**EXERCISE OBJECTIVE**
Only these lines are needed: the first line of the entries below through the line with "Import ListNotations.", each returned exactly.

Stored items:
(** * opencode-allowlist: the allowlist plugin of src/index.ts

    A shallow embedding of the plugin (config discovery, config merge,
    path authorization, the [permission.ask] hook and the listing tool)
    together with the parts of the JavaScript run time it relies on:
    JavaScript values as far as [JSON.parse] and the host produce them,
    exceptions, and the POSIX flavour of Node's [path] module. *)

From Stdlib Require Import Floats.SpecFloat ZArith String Ascii List Bool Lia
  Permutation.
From Equations Require Import Equations.
Import ListNotations.

Open Scope string_scope.
Open Scope Z_scope.

(** ** JavaScript values *)

(** The values [JSON.parse] returns, plus [undefined] (a missing
    property, an absent metadata field).  Numbers are IEEE 754 doubles.
    A string is its sequence of code units; the code only slices strings,
    compares them and looks for the code units of '/' and '.', so the
    width of a unit plays no role. *)
#[warnings="-register-all"]
Inductive jsval : Type :=
| JUndefined
| JNull
| JBool (b : bool)
| JNum (x : spec_float)
| JStr (s : string)
| JArr (elems : list jsval)
| JObj (props : list (string * jsval)).

(** What a [throw] or a rejected promise carries. *)
Inductive error : Type :=
| TypeError
| SyntaxError
| SystemError.

Inductive result (A : Type) : Type :=
| Ok (a : A)
| Throw (e : error).
Arguments Ok {A} a.
Arguments Throw {A} e.

(** ToBoolean. *)
Definition truthy (v : jsval) : bool :=
  match v with
  | JUndefined | JNull => false
  | JBool b => b
  | JNum (S754_zero _) | JNum S754_nan => false
  | JNum _ => true
  | JStr s => negb (String.eqb s "")
  | JArr _ | JObj _ => true
  end.

(** [a || b] *)
Definition js_or (a b : jsval) : jsval := if truthy a then a else b.

Fixpoint own_property (name : string) (props : list (string * jsval)) : jsval :=
  match props with
  | [] => JUndefined
  | (k, v) :: rest => if String.eqb k name then v else own_property name rest
  end.

(** [v.name] for a name that no prototype defines ([allowedDirectories],
    [parentDir], [filepath]): the own property of an object, [undefined]
    on every other value that has properties, a TypeError on [null] and
    [undefined]. *)
Definition get_member (v : jsval) (name : string) : result jsval :=
  match v with
  | JUndefined | JNull => Throw TypeError
  | JObj props => Ok (own_property name props)
  | _ => Ok JUndefined
  end.

(** [v?.name] *)
Definition get_member_opt (v : jsval) (name : string) : jsval :=
  match v with
  | JObj props => own_property name props
  | _ => JUndefined
  end.

(** ** Node's [path] module, POSIX variant (lib/path.js)

    The module is not part of the repository; the definitions below follow
    Node's implementation statement by statement. *)
Module NodePath.

Definition CHAR_FORWARD_SLASH : ascii := "/"%char.
Definition CHAR_DOT : ascii := "."%char.

Definition isPosixPathSeparator (code : ascii) : bool :=
  Ascii.eqb code CHAR_FORWARD_SLASH.

(** [s.charCodeAt(i) === c] (false out of range, where charCodeAt is NaN) *)
Definition charCodeAt_is (s : string) (i : Z) (c : ascii) : bool :=
  if i <? 0 then false
  else match String.get (Z.to_nat i) s with
       | Some d => Ascii.eqb d c
       | None => false
       end.

Definition strlen (s : string) : Z := Z.of_nat (String.length s).
Lemma invoked_app (w w' : world) (new : list request) (m : http_method) (u : string) :
  sent w' = (new ++ sent w)%list ->
  invoked m u w w' <-> exists req, req ∈ new /\ method req = m /\ url req = u.
Proof. intros Hsent. unfold invoked. by rewrite (issued_app _ _ new). Qed.

Section WithEnv.
Context (env : Env).

Lemma own_not_privileged_delete (postId : value) :
  deleteOwn_url env postId <> delete_url env postId.
Proof.
  unfold deleteOwn_url, delete_url. intros Heq.
  apply (inj (String.app _)) in Heq. discriminate Heq.
Qed.

Lemma own_not_privileged_update (postId : value) :
  updateOwn_url env postId <> update_url env postId.
Proof.
  unfold updateOwn_url, update_url. intros Heq.
  apply (inj (String.app _)) in Heq. discriminate Heq.
Qed.

(** [getAllPosts] sends its one request whatever comes back. *)
Lemma getAllPosts_sent (w : world) :
  sent (getAllPosts env w).2 = all_posts_request env w :: sent w.
Proof.
  unfold getAllPosts, bind, try_catch, throw, ret, lift, axios_get, axios_request,
    all_posts_request.
  destruct (settle _) as [r|e]; [|done].
  destruct (truthy (data r)) eqn:Hbody.
  - destruct (get_prop (data r) "data") as [inner|e] eqn:Hdata; [|done].
    destruct (truthy inner).
    + by destruct (get_prop inner "length").
    + destruct (is_array (data r)); [|done]. by destruct (get_prop (data r) "length").
  - rewrite Hbody. destruct (is_array (data r)); [|done].
    by destruct (get_prop (data r) "length").
Qed.

Lemma fetchPosts_resume_sent (w : world) :
  sent (PostsScreen.fetchPosts_resume env w).2 = all_posts_request env w :: sent w.
Proof.
  unfold PostsScreen.fetchPosts_resume, bind, try_catch, try_finally, emit, modify.
  pose proof (getAllPosts_sent w) as Hsent.
  destruct (getAllPosts env _) as [[v|e] w1]; cbn in *; by rewrite Hsent.
Qed.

**YOUR SOLUTION**
(** * opencode-allowlist: the allowlist plugin of src/index.ts

    A shallow embedding of the plugin (config discovery, config merge,
    path authorization, the [permission.ask] hook and the listing tool)
    together with the parts of the JavaScript run time it relies on:
    JavaScript values as far as [JSON.parse] and the host produce them,
    exceptions, and the POSIX flavour of Node's [path] module. *)

From Stdlib Require Import Floats.SpecFloat ZArith String Ascii List Bool Lia
  Permutation.
From Equations Require Import Equations.
Import ListNotations.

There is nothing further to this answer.